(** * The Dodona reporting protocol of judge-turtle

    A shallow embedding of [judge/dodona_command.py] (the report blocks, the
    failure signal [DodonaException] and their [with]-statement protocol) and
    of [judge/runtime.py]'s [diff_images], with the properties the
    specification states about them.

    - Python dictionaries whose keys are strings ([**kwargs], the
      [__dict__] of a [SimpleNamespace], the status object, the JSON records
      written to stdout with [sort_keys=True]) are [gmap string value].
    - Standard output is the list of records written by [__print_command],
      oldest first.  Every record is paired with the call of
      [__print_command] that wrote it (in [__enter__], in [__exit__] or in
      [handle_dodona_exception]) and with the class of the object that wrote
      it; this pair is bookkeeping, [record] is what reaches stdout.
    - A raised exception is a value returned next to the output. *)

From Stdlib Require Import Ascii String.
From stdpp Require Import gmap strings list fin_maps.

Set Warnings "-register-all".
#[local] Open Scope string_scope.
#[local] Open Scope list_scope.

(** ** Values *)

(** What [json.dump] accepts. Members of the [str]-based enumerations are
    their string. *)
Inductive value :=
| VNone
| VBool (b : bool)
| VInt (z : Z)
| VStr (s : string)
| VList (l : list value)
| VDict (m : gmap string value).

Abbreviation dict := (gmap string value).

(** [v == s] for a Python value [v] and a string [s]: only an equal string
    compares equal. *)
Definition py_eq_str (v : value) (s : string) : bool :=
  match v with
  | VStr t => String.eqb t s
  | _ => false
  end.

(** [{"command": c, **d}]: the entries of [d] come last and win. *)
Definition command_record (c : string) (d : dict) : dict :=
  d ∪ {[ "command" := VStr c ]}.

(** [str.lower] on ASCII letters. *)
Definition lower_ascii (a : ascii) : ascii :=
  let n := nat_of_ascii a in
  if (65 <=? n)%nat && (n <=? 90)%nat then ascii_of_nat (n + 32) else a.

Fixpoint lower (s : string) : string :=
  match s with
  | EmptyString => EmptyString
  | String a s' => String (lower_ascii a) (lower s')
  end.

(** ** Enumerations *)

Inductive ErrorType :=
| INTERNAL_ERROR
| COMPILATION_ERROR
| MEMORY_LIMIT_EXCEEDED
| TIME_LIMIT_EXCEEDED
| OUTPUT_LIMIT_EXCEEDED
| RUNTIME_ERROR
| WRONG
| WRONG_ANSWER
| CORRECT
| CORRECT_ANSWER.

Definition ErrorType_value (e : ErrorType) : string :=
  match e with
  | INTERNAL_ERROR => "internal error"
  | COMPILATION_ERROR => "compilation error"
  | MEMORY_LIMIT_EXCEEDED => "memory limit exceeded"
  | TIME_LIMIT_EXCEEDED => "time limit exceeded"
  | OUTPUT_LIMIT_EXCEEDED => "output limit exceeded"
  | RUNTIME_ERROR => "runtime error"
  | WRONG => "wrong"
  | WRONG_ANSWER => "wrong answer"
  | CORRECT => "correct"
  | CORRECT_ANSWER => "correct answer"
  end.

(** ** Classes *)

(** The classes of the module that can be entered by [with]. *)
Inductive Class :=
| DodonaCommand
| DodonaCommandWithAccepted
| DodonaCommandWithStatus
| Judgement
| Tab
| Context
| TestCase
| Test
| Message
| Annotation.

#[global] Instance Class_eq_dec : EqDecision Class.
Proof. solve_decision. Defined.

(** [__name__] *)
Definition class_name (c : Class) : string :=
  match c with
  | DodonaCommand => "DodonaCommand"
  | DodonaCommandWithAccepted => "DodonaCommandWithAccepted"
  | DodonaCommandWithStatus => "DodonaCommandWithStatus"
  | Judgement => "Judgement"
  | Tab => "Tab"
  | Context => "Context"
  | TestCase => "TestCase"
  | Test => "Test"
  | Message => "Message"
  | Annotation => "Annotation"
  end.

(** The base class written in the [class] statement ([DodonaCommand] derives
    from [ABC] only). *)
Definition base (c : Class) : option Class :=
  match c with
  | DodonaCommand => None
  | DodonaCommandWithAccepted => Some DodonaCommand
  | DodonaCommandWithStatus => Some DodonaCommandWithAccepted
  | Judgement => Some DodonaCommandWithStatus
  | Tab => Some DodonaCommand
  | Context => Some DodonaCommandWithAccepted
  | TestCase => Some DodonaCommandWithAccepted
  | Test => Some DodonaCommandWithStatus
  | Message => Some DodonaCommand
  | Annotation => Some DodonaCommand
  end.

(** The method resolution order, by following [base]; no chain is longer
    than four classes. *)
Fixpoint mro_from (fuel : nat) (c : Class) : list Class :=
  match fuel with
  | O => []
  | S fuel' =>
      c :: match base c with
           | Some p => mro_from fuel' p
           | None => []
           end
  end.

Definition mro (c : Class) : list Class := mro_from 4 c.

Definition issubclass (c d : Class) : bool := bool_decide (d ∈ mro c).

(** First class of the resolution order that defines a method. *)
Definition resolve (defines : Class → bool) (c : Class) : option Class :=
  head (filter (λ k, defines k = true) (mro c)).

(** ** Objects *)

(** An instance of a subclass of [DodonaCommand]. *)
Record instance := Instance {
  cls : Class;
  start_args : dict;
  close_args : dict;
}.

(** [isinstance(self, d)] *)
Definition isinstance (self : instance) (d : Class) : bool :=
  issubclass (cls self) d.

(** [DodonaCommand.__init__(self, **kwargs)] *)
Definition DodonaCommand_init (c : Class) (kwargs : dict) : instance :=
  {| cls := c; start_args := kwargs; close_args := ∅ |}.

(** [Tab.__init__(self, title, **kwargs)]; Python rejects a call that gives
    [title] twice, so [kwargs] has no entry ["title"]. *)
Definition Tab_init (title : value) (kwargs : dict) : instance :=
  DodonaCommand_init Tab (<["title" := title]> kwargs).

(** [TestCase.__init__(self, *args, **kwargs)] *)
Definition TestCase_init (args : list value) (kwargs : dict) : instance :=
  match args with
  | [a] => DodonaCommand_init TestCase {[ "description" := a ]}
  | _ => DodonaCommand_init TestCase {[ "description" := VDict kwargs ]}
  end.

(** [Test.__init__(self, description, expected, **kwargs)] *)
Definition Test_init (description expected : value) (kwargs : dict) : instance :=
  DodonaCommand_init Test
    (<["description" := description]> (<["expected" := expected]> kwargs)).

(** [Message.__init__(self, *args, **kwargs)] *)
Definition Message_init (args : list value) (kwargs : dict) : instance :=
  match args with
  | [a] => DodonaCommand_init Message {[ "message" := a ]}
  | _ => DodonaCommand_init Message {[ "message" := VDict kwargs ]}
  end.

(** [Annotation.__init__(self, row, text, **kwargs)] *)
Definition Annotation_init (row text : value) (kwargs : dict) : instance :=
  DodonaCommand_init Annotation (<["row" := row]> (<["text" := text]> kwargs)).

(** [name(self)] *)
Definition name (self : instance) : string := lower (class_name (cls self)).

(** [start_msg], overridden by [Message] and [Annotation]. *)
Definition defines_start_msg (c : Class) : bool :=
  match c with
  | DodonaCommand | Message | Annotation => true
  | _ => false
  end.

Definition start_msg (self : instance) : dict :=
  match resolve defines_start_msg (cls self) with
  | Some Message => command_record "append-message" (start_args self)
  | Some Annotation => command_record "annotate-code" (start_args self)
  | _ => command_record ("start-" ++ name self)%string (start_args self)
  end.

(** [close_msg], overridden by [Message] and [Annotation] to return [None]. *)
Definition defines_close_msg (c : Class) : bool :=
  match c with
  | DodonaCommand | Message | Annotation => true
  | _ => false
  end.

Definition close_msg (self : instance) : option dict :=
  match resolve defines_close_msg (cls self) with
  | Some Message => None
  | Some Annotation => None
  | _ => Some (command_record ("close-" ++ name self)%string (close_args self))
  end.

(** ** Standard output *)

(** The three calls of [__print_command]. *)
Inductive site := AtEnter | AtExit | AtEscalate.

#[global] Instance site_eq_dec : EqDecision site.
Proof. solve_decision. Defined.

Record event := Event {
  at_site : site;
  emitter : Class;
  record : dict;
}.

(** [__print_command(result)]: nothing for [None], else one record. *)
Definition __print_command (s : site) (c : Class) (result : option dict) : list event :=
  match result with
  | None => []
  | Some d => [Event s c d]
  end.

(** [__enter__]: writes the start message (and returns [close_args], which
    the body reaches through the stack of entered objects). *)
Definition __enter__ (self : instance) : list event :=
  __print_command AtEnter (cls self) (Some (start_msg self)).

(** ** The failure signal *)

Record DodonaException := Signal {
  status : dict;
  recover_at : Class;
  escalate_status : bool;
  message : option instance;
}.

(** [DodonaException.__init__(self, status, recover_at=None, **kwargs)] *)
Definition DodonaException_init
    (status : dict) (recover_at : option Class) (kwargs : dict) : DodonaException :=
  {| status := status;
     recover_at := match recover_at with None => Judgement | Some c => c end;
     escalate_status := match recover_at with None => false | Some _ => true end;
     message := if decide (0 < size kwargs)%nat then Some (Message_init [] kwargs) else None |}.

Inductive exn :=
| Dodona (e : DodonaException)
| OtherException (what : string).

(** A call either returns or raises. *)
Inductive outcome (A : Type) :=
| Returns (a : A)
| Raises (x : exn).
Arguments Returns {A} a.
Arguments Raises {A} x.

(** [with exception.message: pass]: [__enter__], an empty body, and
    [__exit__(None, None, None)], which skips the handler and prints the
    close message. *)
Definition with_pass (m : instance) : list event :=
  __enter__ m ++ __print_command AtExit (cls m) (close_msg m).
◇ ◇ ◇ ◇
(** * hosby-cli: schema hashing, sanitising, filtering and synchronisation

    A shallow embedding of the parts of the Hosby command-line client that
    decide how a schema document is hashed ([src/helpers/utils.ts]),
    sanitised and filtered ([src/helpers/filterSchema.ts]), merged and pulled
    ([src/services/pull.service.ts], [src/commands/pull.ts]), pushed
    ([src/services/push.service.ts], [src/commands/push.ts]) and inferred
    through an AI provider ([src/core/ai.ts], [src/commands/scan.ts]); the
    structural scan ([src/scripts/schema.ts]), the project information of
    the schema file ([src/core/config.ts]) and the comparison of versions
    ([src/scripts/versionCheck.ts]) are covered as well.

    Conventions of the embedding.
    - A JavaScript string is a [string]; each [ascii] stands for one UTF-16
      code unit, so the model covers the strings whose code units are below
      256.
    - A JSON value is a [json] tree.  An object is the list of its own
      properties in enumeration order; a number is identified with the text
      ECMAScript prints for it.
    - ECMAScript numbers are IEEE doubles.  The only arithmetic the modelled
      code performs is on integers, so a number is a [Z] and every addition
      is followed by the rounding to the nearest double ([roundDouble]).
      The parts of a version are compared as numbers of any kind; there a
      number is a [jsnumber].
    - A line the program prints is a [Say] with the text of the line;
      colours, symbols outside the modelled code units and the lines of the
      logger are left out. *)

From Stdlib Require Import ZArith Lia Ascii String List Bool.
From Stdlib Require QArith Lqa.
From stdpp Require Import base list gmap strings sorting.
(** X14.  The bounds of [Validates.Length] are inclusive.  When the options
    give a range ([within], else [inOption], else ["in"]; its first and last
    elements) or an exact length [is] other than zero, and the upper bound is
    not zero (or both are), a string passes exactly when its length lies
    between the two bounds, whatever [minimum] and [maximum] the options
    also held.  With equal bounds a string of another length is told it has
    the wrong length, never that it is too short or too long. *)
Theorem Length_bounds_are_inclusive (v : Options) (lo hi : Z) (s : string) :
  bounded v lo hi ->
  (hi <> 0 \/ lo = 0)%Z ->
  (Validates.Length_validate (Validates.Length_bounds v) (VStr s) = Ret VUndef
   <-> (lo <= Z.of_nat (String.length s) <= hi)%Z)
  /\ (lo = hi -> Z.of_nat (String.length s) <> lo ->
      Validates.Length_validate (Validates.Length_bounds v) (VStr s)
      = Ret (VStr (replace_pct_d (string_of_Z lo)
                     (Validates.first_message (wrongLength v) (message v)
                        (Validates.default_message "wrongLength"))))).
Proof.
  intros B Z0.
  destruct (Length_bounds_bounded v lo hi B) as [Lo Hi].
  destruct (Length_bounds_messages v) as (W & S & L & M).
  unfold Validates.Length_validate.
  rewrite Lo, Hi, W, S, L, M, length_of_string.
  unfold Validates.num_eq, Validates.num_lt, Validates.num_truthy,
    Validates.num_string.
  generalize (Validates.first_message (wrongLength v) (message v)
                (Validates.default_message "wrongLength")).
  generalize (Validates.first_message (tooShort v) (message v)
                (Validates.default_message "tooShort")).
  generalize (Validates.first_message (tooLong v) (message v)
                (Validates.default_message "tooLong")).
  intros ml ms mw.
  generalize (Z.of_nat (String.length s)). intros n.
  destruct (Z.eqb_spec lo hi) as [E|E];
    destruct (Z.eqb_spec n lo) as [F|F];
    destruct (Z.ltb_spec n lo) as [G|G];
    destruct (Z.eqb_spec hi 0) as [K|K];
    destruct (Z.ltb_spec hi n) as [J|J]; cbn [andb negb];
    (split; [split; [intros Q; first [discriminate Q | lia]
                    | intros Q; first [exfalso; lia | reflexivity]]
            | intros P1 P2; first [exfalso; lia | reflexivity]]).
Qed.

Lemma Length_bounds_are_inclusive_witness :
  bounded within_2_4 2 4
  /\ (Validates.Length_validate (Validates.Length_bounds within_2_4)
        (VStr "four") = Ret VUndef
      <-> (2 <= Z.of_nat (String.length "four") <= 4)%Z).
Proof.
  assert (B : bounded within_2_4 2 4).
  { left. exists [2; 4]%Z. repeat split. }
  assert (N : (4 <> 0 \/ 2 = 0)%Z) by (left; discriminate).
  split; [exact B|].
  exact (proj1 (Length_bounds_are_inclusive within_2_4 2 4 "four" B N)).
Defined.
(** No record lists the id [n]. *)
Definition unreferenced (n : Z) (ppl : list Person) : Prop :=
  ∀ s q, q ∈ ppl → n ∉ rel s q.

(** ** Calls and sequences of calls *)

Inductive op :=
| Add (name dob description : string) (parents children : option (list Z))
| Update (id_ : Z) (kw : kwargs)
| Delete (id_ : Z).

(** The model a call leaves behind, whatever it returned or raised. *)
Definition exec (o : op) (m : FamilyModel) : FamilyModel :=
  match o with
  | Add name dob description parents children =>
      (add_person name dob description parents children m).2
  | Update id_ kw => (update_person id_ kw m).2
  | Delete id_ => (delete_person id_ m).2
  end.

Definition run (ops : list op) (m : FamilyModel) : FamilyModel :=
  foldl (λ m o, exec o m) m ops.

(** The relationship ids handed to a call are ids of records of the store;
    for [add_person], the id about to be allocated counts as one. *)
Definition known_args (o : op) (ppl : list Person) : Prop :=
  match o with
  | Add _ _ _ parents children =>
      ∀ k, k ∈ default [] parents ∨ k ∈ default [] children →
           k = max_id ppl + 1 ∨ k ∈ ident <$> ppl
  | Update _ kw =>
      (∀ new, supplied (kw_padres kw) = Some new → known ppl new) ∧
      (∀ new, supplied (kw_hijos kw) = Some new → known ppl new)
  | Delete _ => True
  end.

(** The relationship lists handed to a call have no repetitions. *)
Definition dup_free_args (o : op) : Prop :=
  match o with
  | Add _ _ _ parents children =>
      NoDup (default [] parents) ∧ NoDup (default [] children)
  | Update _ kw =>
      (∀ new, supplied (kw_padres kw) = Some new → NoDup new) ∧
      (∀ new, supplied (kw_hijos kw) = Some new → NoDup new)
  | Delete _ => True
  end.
◇ ◇ ◇ ◇
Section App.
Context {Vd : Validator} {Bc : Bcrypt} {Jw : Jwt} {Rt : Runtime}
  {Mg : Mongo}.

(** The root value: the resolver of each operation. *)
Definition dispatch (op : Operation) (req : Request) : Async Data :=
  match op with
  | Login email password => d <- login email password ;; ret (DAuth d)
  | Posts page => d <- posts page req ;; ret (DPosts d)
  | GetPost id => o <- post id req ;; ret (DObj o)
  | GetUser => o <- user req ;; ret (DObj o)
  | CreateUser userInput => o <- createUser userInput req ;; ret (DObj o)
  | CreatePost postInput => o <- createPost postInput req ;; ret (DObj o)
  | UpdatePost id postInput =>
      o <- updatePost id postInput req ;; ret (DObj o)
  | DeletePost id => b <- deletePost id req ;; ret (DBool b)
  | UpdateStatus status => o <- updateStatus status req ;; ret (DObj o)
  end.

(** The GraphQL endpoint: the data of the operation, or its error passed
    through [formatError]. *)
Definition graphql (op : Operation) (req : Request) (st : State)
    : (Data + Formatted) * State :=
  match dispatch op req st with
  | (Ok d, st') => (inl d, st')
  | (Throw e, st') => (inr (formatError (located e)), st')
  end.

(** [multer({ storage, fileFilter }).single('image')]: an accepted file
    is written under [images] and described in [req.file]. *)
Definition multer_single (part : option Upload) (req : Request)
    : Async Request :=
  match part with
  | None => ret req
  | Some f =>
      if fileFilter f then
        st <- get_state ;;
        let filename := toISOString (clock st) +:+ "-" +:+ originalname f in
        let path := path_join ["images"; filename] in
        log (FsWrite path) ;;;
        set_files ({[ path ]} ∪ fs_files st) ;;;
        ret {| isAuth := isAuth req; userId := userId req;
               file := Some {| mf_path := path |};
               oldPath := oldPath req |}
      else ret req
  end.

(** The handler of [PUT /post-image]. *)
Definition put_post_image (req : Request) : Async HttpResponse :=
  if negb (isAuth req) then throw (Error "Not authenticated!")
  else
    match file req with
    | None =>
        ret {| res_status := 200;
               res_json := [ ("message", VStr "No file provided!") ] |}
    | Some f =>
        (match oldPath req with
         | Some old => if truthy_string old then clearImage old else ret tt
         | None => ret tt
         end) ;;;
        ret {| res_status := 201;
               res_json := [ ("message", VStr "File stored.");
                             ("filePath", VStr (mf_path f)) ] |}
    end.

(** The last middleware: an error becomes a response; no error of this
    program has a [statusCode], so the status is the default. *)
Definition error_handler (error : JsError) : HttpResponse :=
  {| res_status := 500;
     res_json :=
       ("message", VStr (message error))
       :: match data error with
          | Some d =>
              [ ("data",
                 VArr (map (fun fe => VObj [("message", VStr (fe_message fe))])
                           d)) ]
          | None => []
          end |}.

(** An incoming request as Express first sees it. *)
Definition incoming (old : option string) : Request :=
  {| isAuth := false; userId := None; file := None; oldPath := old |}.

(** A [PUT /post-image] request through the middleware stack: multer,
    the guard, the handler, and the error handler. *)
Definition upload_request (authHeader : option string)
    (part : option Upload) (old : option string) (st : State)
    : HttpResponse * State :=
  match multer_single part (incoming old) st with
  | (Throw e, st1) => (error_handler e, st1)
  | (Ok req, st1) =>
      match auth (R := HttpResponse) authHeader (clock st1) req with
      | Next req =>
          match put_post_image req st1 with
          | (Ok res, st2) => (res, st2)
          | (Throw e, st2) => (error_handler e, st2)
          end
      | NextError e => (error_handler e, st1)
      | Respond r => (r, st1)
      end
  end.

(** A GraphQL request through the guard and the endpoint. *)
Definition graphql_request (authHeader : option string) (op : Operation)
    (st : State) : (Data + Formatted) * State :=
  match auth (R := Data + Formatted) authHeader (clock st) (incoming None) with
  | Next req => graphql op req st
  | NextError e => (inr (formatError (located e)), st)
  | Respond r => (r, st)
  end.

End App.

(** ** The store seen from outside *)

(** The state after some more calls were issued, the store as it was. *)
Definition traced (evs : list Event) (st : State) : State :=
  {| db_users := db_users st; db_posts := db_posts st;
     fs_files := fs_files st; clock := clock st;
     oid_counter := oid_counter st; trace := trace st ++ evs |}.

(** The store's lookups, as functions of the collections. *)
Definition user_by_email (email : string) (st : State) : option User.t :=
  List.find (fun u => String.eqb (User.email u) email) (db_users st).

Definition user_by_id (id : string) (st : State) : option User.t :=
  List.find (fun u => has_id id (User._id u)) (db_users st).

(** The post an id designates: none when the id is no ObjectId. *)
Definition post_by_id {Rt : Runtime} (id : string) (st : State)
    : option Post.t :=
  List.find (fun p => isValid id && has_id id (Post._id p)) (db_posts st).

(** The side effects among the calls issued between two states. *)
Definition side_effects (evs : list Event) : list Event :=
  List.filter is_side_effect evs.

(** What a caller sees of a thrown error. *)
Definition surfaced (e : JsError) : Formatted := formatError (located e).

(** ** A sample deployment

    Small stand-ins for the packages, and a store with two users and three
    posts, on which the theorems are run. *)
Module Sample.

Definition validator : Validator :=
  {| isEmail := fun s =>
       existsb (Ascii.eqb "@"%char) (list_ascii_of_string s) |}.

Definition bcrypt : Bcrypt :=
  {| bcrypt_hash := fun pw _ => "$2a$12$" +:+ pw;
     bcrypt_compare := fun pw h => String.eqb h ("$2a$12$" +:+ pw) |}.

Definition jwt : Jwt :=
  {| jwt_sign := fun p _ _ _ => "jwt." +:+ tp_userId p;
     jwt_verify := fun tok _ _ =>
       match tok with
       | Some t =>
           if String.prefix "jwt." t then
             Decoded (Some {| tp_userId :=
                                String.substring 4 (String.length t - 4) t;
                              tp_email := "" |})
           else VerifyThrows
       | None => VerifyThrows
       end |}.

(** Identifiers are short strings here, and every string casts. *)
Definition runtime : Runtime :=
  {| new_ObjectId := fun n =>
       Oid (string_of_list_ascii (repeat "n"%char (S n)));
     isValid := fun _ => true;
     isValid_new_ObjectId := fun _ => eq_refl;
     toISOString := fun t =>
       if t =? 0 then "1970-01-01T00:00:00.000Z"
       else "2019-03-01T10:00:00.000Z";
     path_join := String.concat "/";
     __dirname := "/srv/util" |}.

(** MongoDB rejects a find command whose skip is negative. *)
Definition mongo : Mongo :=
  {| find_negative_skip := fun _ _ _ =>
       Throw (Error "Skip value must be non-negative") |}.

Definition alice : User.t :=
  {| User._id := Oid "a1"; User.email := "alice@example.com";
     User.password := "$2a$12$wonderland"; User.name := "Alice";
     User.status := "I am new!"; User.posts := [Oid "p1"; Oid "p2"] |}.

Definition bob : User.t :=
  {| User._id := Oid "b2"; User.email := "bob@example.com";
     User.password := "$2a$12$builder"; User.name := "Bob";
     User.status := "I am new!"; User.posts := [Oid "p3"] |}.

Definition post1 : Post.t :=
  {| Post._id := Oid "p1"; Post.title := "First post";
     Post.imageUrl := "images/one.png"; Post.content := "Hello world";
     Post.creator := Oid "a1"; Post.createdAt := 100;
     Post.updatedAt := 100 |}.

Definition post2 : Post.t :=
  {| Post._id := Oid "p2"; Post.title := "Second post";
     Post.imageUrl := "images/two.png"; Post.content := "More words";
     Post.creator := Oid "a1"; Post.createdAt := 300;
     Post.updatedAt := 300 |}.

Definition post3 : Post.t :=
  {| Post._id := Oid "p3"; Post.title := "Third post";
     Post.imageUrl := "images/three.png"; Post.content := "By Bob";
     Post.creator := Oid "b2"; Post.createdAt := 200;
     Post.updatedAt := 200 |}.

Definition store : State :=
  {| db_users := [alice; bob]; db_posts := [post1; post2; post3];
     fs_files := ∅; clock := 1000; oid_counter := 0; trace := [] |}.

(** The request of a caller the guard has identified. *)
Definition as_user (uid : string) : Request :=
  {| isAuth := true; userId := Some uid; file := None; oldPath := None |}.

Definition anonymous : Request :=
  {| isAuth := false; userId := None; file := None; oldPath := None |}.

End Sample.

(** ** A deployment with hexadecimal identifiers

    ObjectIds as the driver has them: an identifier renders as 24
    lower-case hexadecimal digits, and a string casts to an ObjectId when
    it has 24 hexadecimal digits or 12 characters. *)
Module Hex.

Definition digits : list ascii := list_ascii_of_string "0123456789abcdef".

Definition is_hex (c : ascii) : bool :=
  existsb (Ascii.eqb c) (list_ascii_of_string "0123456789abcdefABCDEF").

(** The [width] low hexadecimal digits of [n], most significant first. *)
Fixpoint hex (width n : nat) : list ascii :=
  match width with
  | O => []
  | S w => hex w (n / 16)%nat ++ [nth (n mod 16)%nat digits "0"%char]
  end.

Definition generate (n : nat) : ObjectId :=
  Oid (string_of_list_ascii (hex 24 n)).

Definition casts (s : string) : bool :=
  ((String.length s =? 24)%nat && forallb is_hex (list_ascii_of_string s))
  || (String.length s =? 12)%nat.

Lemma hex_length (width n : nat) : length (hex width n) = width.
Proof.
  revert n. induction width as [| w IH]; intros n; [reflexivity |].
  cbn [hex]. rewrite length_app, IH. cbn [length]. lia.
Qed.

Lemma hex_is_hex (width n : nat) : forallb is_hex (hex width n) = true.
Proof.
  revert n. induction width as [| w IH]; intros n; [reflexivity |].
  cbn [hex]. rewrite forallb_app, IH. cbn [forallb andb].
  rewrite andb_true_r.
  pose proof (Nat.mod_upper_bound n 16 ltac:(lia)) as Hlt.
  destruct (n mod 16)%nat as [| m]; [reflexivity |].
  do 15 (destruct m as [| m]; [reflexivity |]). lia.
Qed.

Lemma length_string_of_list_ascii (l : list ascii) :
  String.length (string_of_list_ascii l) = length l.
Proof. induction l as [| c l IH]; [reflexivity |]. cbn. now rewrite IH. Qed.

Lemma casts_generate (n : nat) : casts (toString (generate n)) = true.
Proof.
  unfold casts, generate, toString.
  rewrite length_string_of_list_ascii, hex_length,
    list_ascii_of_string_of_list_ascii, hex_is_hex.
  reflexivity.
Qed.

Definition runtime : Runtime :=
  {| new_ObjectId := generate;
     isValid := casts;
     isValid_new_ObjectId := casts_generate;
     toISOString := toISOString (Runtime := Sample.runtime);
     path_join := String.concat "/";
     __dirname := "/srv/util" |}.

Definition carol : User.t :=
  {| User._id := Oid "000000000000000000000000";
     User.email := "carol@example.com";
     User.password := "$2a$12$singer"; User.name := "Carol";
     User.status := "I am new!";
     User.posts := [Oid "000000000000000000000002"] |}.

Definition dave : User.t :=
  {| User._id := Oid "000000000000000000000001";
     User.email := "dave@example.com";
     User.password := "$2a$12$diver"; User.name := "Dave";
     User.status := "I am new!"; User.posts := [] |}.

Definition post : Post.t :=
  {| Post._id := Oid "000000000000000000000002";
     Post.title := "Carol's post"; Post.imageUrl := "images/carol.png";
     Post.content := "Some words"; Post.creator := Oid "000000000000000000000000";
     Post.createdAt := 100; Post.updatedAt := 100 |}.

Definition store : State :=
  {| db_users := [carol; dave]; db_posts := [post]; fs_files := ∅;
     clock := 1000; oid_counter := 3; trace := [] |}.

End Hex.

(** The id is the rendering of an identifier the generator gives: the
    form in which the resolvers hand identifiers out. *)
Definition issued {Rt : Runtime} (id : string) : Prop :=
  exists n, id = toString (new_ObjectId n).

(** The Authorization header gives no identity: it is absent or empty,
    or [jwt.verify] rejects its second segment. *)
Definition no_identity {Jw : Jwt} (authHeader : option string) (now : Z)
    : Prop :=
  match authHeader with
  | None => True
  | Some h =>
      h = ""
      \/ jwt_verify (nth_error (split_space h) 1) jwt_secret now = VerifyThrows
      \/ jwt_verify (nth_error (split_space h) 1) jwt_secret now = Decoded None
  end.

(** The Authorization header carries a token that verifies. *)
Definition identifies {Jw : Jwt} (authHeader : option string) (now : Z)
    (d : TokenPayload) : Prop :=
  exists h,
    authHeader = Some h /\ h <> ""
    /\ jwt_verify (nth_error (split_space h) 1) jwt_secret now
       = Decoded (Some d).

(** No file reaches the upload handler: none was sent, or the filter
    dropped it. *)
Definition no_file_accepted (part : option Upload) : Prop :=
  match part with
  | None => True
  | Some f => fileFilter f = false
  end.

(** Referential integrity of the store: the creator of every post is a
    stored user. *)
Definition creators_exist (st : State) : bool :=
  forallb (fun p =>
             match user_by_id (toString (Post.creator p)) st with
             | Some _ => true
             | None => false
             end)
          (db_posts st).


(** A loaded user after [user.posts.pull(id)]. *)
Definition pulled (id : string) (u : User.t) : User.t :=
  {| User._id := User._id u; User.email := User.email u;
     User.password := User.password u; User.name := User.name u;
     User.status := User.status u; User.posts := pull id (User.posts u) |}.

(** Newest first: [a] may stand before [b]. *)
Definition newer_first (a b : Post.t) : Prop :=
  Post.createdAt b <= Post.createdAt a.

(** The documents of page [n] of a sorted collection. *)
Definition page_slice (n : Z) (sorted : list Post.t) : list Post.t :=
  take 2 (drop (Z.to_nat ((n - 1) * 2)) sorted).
◇ ◇ ◇ ◇
Return word for word the lines above from the line with "isAuth := true;" to the line with "Definition generate (n", including both and leaving out all others.

**Solution**
  {| isAuth := true; userId := Some uid; file := None; oldPath := None |}.

Definition anonymous : Request :=
  {| isAuth := false; userId := None; file := None; oldPath := None |}.

End Sample.

(** ** A deployment with hexadecimal identifiers

    ObjectIds as the driver has them: an identifier renders as 24
    lower-case hexadecimal digits, and a string casts to an ObjectId when
    it has 24 hexadecimal digits or 12 characters. *)
Module Hex.

Definition digits : list ascii := list_ascii_of_string "0123456789abcdef".

Definition is_hex (c : ascii) : bool :=
  existsb (Ascii.eqb c) (list_ascii_of_string "0123456789abcdefABCDEF").

(** The [width] low hexadecimal digits of [n], most significant first. *)
Fixpoint hex (width n : nat) : list ascii :=
  match width with
  | O => []
  | S w => hex w (n / 16)%nat ++ [nth (n mod 16)%nat digits "0"%char]
  end.

Definition generate (n : nat) : ObjectId :=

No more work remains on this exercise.